Large-loss fires in the United States

Report: NFPA's "Large-Loss Fires in the United States" (PDF, 196 KB)
AuthorStephen G. Badger
Issued: November 2014

Incident descriptions and summary statistics on fires causing $10 million or more in damage.


Last year, 21 fires in the United States resulted in losses of $10 million or more each, with the costliest accounting for $420.5 million.

In seven of the past 10 years wildland fires have produced the largest direct property loss fires in the United States, and five of those have resulted in more than $400 million in damage. This includes 2013, when the Black Forest Fire in Colorado resulted in $420.5 million in damage, the highest loss in terms of direct property loss of any fire that occurred in the country.

The Black Forest Fire began early in the afternoon of June 11 in a bowl-like wildland/urban interface area not far from Colorado Springs. By the time it was over, it had burned 14,280 acres (57,789 hectares); destroyed 489 homes, a commercial property, and 188 outbuildings; and damaged an additional 31 homes and five outbuildings. It also killed two people who became trapped in their garage as they tried to evacuate.

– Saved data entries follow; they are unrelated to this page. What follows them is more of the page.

Lemma step_detector_lists s c' ev :
  superstep ext G {| session := s; stepCursor := [fallacy_detector] |} = Completed c' ev ->
  (exists reports,
     logical_fallacies_found (session c') = logical_fallacies_found s ++ reports
     /\ Forall (fun f => is_dict f = true) reports)
  /\ argument_scores (session c') = argument_scores s
  /\ devil_advocate_args (session c') = devil_advocate_args s
  /\ socratic_questions (session c') = socratic_questions s.
Proof.
  unfold superstep, fan_in. simpl. unfold fallacy_detector_node.
  destruct (llm ext fallacy_detector s) as [response|e]; simpl; [|discriminate].
  set (fallacies := match _extract_json ext response with
                    | Some v => v
                    | None => PList []
                    end).
  destruct (print_fallacies fallacies) as [[]|e] eqn:P; simpl; [|discriminate].
  destruct (_append_json (logical_fallacies_found s) fallacies) as [l|e] eqn:A; simpl;
    [|discriminate].
  intros H. inversion H; subst. simpl.
  destruct (printed_and_appended _ _ _ P A) as (reports & _ & -> & D).
  split; [exists reports; auto|auto].
Qed.

Lemma step_group_lists s c' ev :
  superstep ext G {| session := s; stepCursor := fan_out_group |} = Completed c' ev ->
  exists counter questions_text card,
    llm ext devil_advocate s = Ok counter
    /\ llm ext socratic_questioner s = Ok questions_text
    /\ devil_advocate_args (session c') = devil_advocate_args s ++ [counter]
    /\ socratic_questions (session c')
       = socratic_questions s ++ parse_questions ext questions_text
    /\ argument_scores (session c')
       = argument_scores s
         ++ [PDict (dict_update [(lit "round", PInt (round_number s))] card)]
    /\ logical_fallacies_found (session c') = logical_fallacies_found s.
Proof.
  unfold superstep, fan_in. simpl.
  unfold devil_advocate_node, socratic_questioner_node, argument_scorer_node.
  destruct (llm ext devil_advocate s) as [counter|e]; simpl; [|discriminate].
  destruct (llm ext socratic_questioner s) as [questions_text|e]; simpl; [|discriminate].
  destruct (llm ext argument_scorer s) as [response|e]; simpl; [|discriminate].
  destruct (match _extract_json ext response with
            | Some v => v
            | None => _
            end) as [| | | | |l|card]; simpl; try discriminate.
  intros H. inversion H; subst. simpl.
  exists counter, questions_text, card. repeat split; reflexivity.
Qed.

Lemma tallied_step c c' ev :
  Inv c -> tallied c -> superstep ext G c = Completed c' ev -> tallied c'.
Proof.
  intros I (LA & LS & DF & DS) H.
  unfold tallied, rounds_done in *.
  inversion I as [s R P|s R P|s R P|s R P|s R P|s R L]; subst;
    unfold fan_out_group, MAX_ROUNDS in *; cbn [stepCursor session] in *.
  - destruct (step_intake_lists s) as (s' & E & R2 & F' & A' & D' & _).
    rewrite E in H. inversion H; subst.
    cbn [stepCursor session]. rewrite F', A', D', R2. repeat split; auto; lia.
  - pose proof (step_detector ext _ _ _ H) as (Cur & _ & R2 & _).
    apply step_detector_lists in H. destruct H as ((reports & F' & DR) & A' & D' & _).
    rewrite Cur, F', A', D', R2. unfold fan_out_group. cbn iota.
    repeat split; auto. apply Forall_app. auto.
  - pose proof (step_group ext _ _ _ H) as (Cur & _ & R2 & _).
    apply step_group_lists in H.
    destruct H as (counter & qt & card & _ & _ & D' & _ & A' & F').
    rewrite Cur, F', A', D', R2. rewrite !length_app. simpl List.length.
    assert (match continue_or_finalize (should_continue (session c')) with
            | intake => 0
            | fallacy_detector | devil_advocate | socratic_questioner
            | argument_scorer => round_number s - 1
            | increment_round | final_coach => round_number s
            end = round_number s) as ->
      by (destruct (should_continue (session c')); reflexivity).
    repeat split; try lia; auto.
    apply Forall_app. split; [exact DS|]. constructor; [|constructor].
    split; [reflexivity|]. simpl. apply has_key_dict_update.
    reflexivity.
  - destruct (step_increment_lists s) as (s' & E & R2 & F' & A' & D' & _).
    rewrite E in H. inversion H; subst.
    cbn [stepCursor session]. rewrite F', A', D', R2. repeat split; auto; lia.
  - pose proof (step_final_lists _ _ _ H) as (F' & A' & D' & _).
    pose proof (step_final ext s) as Fin.
    destruct (llm ext final_coach s) as [report|e].
    + destruct Fin as (s' & E & R2 & _). rewrite E in H. inversion H; subst.
      cbn [stepCursor session] in *. rewrite F', A', D', R2.
      repeat split; auto; lia.
    + rewrite Fin in H. discriminate.
  - assert (superstep ext G {| session := s; stepCursor := [] |}
            = Completed {| session := s; stepCursor := [] |} []) as E by reflexivity.
    rewrite E in H. inversion H; subst. cbn [stepCursor session].
    repeat split; auto.
Qed.

Lemma tallied_trace steps : forall c,
  Inv c -> tallied c -> Forall tallied (trace ext G steps c).
Proof.
  induction steps as [|k IH]; intros c I T; simpl.
  - constructor; [exact T|constructor].
  - constructor; [exact T|].
    destruct (stepCursor c) as [|m ms]; [constructor|].
    destruct (superstep ext G c) as [c' ev|n e] eqn:St; [|constructor].
    apply IH; [eapply Inv_step; eassumption|eapply tallied_step; eassumption].
Qed.

Lemma tallied_start topic position : tallied (start G topic position).
Proof.
  unfold tallied. simpl. repeat split; constructor.
Qed.

(** Where a run stops, the invariants hold. *)
Lemma run_keeps steps : forall c,
  Inv c -> tallied c ->
  Inv (last_checkpoint (run ext G steps c))
  /\ tallied (last_checkpoint (run ext G steps c)).
Proof.
  induction steps as [|k IH]; intros c I T; simpl.
  - destruct (stepCursor c); simpl; auto.
  - destruct (stepCursor c) as [|m ms]; [simpl; auto|].
    destruct (superstep ext G c) as [c' ev|n e] eqn:St; [|simpl; auto].
    apply IH; [eapply Inv_step; eassumption|eapply tallied_step; eassumption].
Qed.

End Fields.

(** X2. One counter-argument and one score card per analysed round.  At
    every checkpoint of a run, [devil_advocate_args] and [argument_scores]
    have as many entries as rounds have been analysed, and a run that
    finishes ends with exactly three of each. *)
Theorem X2_one_entry_per_round :
  forall (ext : Externals) (topic position : str) (steps : nat),
    Forall (fun c =>
              Z.of_nat (List.length (devil_advocate_args (session c))) = rounds_done c
              /\ Z.of_nat (List.length (argument_scores (session c))) = rounds_done c)
           (trace ext build_debate_graph steps (start build_debate_graph topic position))
    /\ match run ext build_debate_graph 10 (start build_debate_graph topic position) with
       | Finished c =>
           List.length (devil_advocate_args (session c)) = 3%nat
           /\ List.length (argument_scores (session c)) = 3%nat
       | _ => True
       end.
Proof.
  intros ext topic position steps. split.
  - eapply Forall_impl;
      [|exact (tallied_trace ext steps _ (Inv_start topic position)
                 (tallied_start topic position))].
    intros c (A & B & _). auto.
  - pose proof (run_keeps ext 10 _ (Inv_start topic position)
                  (tallied_start topic position)) as [I T].
    pose proof (run_ends ext 10 _ (Inv_start topic position) (le_n 10)) as E.
    destruct (run ext build_debate_graph 10 (start build_debate_graph topic position))
      as [c|n e c|c]; try exact Logic.I.
    simpl in I, T. destruct E as [_ Cur]. destruct T as (A & B & _).
    unfold rounds_done in A, B. rewrite Cur in A, B.
    destruct (Inv_bounds c I) as (_ & _ & _ & R & _).
    rewrite R in A, B by auto. unfold MAX_ROUNDS in *. lia.
Qed.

However, the Black Forest Fire was only one of the large loss fires of 2013. Every year, NFPA reports on large-loss fires and explosions that occurred in the United States the year before. Such fires and explosions are defined as any event that results in property damage of at least $10 million. In 2013, U.S. fire departments responded to an estimated 1,240,000 structure and non-structure fires, which caused an estimated loss of $11.5 billion. Many of these fires were small or resulted in little or no reported property damage. However, 21 of them resulted in losses of $10 million or more each, for a total of almost $845 million in direct property losses. Although these fires accounted for only 0.002 percent of the estimated number of fires in 2013, they accounted for 7.3 percent of the total estimated dollar loss. In human terms, these 21 fires killed nine firefighters and eight civilian, and injured another 18 firefighters and 278 civilians.